**Material supplied**.
-=-=-=-=-

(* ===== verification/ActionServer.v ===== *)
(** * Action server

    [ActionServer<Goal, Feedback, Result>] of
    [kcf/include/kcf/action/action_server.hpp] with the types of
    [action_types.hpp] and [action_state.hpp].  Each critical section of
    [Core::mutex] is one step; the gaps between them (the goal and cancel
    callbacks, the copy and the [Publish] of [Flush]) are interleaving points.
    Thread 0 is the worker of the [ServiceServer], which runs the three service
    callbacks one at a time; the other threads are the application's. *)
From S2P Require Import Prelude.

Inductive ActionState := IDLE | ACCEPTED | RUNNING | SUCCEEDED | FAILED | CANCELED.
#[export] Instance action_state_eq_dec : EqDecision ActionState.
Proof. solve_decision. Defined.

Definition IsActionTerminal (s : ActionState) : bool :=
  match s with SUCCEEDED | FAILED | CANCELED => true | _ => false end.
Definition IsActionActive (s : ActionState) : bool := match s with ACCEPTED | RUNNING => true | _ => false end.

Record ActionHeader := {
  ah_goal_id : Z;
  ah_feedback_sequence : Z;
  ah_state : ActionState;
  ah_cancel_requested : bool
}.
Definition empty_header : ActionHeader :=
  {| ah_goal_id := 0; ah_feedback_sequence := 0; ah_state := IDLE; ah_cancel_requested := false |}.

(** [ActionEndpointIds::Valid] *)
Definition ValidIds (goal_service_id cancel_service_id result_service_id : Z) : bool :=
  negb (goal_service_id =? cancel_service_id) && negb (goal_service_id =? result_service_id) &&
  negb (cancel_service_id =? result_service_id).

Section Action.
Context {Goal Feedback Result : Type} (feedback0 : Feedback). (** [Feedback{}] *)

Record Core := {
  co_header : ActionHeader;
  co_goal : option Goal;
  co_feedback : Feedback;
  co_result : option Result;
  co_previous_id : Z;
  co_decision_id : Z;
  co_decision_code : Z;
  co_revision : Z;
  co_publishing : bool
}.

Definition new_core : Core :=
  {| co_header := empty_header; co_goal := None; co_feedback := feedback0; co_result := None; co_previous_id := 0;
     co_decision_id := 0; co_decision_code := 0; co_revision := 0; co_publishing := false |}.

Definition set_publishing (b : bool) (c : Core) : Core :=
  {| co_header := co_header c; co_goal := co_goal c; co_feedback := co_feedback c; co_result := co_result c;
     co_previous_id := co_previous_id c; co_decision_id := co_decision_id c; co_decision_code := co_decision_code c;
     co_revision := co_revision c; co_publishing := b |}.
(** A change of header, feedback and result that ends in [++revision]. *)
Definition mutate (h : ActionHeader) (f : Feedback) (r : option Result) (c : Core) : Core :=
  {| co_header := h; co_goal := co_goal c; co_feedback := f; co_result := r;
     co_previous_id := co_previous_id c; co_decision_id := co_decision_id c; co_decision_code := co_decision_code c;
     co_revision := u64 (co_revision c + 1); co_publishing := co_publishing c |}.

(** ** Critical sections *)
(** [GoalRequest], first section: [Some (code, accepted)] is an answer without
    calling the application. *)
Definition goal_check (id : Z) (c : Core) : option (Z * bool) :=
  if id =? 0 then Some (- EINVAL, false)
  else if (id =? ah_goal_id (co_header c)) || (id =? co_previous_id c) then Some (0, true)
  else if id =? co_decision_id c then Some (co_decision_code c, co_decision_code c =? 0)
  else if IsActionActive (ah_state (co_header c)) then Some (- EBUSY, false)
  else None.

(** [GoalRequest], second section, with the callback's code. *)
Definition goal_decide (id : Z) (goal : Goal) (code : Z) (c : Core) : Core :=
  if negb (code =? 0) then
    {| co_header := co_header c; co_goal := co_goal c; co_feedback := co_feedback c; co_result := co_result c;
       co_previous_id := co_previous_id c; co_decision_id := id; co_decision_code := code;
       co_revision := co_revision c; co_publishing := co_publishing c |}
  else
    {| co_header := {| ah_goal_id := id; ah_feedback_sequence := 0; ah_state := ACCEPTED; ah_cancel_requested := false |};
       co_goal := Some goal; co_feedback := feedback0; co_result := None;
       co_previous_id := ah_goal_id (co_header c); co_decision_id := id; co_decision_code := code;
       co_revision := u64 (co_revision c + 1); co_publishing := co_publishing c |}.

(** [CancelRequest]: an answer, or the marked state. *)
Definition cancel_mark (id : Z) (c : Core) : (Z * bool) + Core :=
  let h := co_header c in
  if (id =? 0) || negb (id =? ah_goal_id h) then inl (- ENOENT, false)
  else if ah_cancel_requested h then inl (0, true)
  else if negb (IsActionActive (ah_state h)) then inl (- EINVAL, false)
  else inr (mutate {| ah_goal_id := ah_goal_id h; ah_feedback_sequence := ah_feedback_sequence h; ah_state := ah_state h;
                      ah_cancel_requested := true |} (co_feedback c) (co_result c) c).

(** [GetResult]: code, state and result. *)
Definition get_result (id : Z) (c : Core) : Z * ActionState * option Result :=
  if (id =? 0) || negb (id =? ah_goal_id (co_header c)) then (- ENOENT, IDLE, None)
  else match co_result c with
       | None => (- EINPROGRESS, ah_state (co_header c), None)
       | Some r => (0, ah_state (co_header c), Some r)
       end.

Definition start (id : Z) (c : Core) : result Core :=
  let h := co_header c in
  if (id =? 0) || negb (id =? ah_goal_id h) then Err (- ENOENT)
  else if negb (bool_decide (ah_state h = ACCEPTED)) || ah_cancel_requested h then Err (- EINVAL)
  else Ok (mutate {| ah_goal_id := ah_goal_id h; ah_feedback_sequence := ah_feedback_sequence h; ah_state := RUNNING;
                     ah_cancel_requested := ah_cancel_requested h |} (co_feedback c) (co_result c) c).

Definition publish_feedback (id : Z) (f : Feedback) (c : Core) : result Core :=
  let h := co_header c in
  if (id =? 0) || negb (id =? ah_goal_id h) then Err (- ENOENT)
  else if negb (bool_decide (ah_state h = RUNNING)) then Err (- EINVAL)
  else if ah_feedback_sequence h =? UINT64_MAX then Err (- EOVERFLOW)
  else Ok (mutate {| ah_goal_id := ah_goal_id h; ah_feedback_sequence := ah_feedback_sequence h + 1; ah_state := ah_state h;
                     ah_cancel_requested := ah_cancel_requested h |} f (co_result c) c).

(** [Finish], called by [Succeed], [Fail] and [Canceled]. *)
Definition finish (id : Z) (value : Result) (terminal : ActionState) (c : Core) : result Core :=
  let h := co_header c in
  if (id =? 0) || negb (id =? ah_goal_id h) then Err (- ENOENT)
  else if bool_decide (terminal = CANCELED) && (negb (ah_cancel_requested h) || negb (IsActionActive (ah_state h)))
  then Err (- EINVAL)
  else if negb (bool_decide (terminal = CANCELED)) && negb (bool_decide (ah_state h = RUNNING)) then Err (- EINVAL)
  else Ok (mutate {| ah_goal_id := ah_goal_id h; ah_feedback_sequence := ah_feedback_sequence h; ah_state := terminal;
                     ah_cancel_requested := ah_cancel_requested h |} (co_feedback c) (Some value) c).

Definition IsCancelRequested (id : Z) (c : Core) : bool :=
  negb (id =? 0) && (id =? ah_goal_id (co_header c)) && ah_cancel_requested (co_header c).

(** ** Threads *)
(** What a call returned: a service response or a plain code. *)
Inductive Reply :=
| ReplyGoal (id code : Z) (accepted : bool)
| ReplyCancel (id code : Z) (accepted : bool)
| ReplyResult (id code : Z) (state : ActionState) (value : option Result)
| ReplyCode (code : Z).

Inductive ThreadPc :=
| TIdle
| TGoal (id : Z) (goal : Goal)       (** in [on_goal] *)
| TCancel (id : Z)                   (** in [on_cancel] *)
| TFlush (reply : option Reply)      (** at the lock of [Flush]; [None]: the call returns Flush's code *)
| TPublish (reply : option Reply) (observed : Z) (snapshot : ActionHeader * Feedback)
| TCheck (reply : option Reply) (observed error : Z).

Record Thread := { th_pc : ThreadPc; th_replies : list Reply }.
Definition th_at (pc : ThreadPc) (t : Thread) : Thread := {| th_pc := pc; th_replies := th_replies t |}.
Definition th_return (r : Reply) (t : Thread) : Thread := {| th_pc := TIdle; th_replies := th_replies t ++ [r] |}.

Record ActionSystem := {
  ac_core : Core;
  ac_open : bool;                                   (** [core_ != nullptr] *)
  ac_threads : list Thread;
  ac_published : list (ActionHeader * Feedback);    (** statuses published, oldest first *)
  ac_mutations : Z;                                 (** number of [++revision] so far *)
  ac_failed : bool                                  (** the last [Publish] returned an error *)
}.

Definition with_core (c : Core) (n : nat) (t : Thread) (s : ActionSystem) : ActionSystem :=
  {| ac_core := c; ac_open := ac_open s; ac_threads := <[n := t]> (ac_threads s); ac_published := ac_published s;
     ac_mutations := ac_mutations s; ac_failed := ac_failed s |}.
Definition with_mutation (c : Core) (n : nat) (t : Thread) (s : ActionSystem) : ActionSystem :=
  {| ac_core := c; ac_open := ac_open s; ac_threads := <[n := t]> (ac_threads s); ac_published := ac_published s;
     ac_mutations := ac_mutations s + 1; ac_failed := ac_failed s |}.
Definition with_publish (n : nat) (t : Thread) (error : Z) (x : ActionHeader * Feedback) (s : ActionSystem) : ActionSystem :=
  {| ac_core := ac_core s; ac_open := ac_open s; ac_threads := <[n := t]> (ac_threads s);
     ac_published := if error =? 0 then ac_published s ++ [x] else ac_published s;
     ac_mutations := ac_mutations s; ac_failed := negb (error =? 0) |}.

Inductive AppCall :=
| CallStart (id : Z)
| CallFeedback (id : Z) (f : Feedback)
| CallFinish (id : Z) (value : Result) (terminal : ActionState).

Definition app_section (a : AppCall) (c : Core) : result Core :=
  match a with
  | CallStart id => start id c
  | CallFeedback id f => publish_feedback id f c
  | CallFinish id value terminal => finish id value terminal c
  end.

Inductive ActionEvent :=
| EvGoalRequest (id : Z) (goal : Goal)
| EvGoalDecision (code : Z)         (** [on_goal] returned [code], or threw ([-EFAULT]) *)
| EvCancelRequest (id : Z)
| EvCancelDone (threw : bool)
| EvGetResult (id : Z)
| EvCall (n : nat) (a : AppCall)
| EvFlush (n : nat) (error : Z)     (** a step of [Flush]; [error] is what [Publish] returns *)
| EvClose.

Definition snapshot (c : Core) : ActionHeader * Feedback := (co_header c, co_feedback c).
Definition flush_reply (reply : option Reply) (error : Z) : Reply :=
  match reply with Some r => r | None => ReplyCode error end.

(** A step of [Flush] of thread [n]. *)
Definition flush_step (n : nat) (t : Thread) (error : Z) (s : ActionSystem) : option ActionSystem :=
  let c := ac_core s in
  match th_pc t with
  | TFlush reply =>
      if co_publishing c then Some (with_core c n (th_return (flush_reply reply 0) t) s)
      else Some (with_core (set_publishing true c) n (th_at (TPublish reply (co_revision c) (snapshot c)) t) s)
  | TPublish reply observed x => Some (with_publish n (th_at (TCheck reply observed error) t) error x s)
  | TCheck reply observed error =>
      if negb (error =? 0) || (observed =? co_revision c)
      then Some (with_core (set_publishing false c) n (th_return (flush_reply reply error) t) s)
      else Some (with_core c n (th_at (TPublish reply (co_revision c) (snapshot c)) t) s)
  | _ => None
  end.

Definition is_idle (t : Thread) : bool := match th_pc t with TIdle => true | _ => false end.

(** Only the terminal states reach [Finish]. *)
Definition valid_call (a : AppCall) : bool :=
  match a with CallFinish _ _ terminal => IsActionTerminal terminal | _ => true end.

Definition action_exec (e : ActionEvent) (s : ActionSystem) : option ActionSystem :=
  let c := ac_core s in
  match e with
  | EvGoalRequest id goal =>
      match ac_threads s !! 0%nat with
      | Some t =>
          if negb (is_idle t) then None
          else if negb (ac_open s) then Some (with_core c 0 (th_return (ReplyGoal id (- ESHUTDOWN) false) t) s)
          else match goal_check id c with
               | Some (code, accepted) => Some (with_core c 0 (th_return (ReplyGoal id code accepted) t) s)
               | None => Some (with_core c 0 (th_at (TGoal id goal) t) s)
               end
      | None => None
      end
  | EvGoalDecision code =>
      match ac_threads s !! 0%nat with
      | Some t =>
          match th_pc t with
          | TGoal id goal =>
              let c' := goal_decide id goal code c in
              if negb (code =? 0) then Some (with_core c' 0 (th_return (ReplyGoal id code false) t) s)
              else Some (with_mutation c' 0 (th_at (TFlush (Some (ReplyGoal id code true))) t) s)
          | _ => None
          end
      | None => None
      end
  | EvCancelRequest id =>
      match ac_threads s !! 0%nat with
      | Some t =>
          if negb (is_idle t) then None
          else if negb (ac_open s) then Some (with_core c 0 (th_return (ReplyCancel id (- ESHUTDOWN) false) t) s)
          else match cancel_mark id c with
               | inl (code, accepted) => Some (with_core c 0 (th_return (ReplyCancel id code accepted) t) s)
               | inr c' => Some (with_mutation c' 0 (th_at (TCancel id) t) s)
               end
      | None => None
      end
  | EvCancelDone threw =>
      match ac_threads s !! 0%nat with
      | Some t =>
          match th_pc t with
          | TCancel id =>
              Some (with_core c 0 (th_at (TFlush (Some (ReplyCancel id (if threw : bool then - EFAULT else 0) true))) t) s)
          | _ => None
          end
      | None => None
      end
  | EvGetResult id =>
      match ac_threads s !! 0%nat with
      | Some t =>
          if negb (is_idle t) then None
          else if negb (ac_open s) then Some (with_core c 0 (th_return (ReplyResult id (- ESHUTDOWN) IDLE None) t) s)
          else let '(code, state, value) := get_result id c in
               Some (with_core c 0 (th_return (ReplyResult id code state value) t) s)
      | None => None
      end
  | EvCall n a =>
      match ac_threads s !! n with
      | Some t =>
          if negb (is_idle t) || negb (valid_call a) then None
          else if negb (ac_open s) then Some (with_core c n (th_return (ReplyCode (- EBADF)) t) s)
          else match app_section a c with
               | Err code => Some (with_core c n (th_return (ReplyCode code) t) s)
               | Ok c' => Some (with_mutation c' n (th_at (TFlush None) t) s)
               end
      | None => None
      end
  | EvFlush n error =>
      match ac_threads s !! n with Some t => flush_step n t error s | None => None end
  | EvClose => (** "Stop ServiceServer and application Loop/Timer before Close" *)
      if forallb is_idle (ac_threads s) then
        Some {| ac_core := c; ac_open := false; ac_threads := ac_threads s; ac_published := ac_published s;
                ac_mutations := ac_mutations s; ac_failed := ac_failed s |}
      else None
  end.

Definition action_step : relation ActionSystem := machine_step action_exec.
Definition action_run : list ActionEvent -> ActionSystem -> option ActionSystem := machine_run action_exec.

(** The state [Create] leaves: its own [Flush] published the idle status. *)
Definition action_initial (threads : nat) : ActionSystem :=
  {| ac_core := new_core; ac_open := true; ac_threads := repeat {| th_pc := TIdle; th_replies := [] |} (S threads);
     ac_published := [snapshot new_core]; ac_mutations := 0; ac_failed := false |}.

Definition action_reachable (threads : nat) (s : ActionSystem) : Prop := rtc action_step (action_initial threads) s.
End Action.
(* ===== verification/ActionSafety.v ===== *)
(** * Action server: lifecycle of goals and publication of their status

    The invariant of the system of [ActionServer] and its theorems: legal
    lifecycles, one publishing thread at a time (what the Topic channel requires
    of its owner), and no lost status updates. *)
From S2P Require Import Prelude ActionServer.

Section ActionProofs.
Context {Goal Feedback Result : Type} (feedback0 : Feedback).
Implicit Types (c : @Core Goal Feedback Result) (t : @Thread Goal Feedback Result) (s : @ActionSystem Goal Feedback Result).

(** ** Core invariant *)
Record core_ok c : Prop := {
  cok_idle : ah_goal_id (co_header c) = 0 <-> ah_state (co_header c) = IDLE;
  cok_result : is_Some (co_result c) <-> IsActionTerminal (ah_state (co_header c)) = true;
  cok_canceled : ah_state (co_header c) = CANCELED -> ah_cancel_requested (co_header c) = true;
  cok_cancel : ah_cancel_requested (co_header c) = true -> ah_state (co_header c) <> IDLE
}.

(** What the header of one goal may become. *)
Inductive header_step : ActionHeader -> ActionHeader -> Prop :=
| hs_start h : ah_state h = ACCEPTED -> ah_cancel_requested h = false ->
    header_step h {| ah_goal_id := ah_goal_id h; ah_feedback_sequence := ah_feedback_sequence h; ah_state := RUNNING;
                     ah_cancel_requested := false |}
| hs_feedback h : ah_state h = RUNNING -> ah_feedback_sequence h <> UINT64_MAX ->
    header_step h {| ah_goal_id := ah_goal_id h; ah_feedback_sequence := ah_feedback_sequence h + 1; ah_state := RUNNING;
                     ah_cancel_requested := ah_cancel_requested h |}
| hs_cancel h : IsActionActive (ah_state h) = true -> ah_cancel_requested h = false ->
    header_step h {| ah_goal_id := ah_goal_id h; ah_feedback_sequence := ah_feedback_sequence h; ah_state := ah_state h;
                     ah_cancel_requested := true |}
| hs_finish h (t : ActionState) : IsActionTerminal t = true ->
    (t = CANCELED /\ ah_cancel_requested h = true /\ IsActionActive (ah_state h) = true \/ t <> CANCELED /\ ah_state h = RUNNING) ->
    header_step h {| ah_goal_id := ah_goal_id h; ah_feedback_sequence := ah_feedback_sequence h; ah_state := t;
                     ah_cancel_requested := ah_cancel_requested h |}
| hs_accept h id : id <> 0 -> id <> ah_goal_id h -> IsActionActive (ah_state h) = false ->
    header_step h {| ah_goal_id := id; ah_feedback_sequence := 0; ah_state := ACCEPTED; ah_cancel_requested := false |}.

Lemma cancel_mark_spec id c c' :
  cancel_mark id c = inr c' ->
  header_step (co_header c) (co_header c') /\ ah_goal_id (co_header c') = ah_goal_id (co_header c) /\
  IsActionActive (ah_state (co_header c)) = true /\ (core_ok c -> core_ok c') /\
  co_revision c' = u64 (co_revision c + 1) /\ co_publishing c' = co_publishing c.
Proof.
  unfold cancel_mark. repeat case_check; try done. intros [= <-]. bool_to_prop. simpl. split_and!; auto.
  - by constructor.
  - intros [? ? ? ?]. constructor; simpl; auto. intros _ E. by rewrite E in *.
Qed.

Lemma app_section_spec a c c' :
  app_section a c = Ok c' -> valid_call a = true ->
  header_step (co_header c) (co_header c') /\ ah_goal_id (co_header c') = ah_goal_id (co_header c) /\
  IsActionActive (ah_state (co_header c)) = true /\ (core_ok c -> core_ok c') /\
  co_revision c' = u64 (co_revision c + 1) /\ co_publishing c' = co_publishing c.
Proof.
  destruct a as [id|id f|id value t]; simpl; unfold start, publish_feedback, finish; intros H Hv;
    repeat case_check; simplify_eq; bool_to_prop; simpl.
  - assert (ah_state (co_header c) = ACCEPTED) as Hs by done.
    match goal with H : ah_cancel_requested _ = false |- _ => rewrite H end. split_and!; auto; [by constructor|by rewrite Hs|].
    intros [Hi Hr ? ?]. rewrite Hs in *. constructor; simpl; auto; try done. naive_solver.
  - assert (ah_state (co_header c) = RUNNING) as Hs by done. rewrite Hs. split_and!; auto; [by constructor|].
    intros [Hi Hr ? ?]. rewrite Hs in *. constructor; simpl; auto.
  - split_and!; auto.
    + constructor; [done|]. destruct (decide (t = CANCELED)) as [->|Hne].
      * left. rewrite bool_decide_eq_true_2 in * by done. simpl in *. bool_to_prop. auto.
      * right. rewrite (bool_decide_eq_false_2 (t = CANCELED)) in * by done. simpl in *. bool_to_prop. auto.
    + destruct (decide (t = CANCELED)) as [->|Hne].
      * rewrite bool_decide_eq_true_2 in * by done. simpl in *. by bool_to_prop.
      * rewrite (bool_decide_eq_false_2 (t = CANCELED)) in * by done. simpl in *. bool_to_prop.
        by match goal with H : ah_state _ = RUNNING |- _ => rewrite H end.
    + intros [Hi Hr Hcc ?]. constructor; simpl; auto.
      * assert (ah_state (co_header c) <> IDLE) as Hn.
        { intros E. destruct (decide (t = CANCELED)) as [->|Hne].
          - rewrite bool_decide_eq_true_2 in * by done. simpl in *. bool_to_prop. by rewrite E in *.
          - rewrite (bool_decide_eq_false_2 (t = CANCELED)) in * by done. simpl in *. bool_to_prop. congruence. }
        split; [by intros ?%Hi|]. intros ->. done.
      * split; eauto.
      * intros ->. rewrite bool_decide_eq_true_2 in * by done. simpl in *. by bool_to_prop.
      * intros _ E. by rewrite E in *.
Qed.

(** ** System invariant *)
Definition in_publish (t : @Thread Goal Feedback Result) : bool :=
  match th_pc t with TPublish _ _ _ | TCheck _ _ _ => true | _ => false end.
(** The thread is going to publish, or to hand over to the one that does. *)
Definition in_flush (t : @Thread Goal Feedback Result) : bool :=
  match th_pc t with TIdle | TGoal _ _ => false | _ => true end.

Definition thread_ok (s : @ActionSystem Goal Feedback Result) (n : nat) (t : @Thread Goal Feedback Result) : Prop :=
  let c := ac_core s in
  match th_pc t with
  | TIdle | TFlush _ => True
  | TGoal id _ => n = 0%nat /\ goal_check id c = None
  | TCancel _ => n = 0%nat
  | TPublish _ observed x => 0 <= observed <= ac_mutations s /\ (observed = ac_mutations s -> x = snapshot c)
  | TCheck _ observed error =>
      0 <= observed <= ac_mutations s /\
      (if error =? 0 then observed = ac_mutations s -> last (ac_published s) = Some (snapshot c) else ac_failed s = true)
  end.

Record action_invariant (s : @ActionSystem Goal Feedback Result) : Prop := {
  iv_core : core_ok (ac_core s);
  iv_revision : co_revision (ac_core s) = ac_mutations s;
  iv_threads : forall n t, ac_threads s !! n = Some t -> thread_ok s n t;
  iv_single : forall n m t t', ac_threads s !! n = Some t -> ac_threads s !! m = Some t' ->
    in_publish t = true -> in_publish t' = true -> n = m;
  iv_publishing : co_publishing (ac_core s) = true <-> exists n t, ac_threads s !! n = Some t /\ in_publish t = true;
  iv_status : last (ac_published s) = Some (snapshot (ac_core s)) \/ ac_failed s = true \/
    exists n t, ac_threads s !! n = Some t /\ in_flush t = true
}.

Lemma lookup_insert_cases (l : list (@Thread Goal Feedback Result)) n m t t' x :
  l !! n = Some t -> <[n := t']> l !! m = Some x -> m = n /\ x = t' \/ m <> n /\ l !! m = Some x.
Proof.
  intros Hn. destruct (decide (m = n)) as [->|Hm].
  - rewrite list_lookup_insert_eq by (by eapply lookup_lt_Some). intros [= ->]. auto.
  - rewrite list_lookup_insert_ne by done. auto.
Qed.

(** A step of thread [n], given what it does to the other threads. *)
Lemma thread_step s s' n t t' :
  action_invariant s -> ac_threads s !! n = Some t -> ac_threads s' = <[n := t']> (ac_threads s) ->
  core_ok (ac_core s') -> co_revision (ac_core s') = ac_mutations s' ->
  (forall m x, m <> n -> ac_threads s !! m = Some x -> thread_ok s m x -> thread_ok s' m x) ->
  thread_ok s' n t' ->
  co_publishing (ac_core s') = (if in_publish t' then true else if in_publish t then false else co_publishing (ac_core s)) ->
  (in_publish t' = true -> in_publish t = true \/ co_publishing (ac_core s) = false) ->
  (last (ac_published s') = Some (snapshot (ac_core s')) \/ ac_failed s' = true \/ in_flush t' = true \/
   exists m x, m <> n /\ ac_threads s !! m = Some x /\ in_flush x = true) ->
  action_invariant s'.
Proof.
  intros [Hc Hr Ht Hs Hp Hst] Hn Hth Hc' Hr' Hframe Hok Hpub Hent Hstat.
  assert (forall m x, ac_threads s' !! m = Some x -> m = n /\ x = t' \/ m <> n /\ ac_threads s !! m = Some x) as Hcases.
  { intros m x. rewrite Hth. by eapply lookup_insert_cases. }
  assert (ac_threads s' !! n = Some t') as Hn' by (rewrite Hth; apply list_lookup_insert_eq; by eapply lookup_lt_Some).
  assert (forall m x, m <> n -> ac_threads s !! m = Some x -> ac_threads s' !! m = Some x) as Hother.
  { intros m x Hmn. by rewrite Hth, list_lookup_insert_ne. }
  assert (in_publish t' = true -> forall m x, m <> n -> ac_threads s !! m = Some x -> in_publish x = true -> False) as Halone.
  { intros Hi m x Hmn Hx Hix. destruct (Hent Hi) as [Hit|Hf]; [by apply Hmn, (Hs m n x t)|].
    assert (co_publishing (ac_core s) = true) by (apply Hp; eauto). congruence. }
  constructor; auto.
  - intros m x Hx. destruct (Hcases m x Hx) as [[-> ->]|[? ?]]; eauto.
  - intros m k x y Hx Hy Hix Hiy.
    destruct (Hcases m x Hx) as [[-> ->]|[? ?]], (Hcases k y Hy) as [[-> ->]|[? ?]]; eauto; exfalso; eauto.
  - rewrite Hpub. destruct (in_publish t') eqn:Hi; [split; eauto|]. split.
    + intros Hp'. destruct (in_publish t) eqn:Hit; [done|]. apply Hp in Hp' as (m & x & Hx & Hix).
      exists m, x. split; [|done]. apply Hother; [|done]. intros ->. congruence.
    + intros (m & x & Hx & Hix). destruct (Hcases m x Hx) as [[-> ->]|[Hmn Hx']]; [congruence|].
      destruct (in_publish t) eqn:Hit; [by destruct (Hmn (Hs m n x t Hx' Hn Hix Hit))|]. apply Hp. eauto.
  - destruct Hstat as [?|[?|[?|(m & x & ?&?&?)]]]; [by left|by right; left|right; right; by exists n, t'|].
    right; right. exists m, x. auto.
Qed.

-=-=-=-=-

**Exercise goal**.
A complete answer gives every line of the data that includes "application".

**Solution for this task**.
    callbacks one at a time; the other threads are the application's. *)
    calling the application. *)
  | EvClose => (** "Stop ServiceServer and application Loop/Timer before Close" *)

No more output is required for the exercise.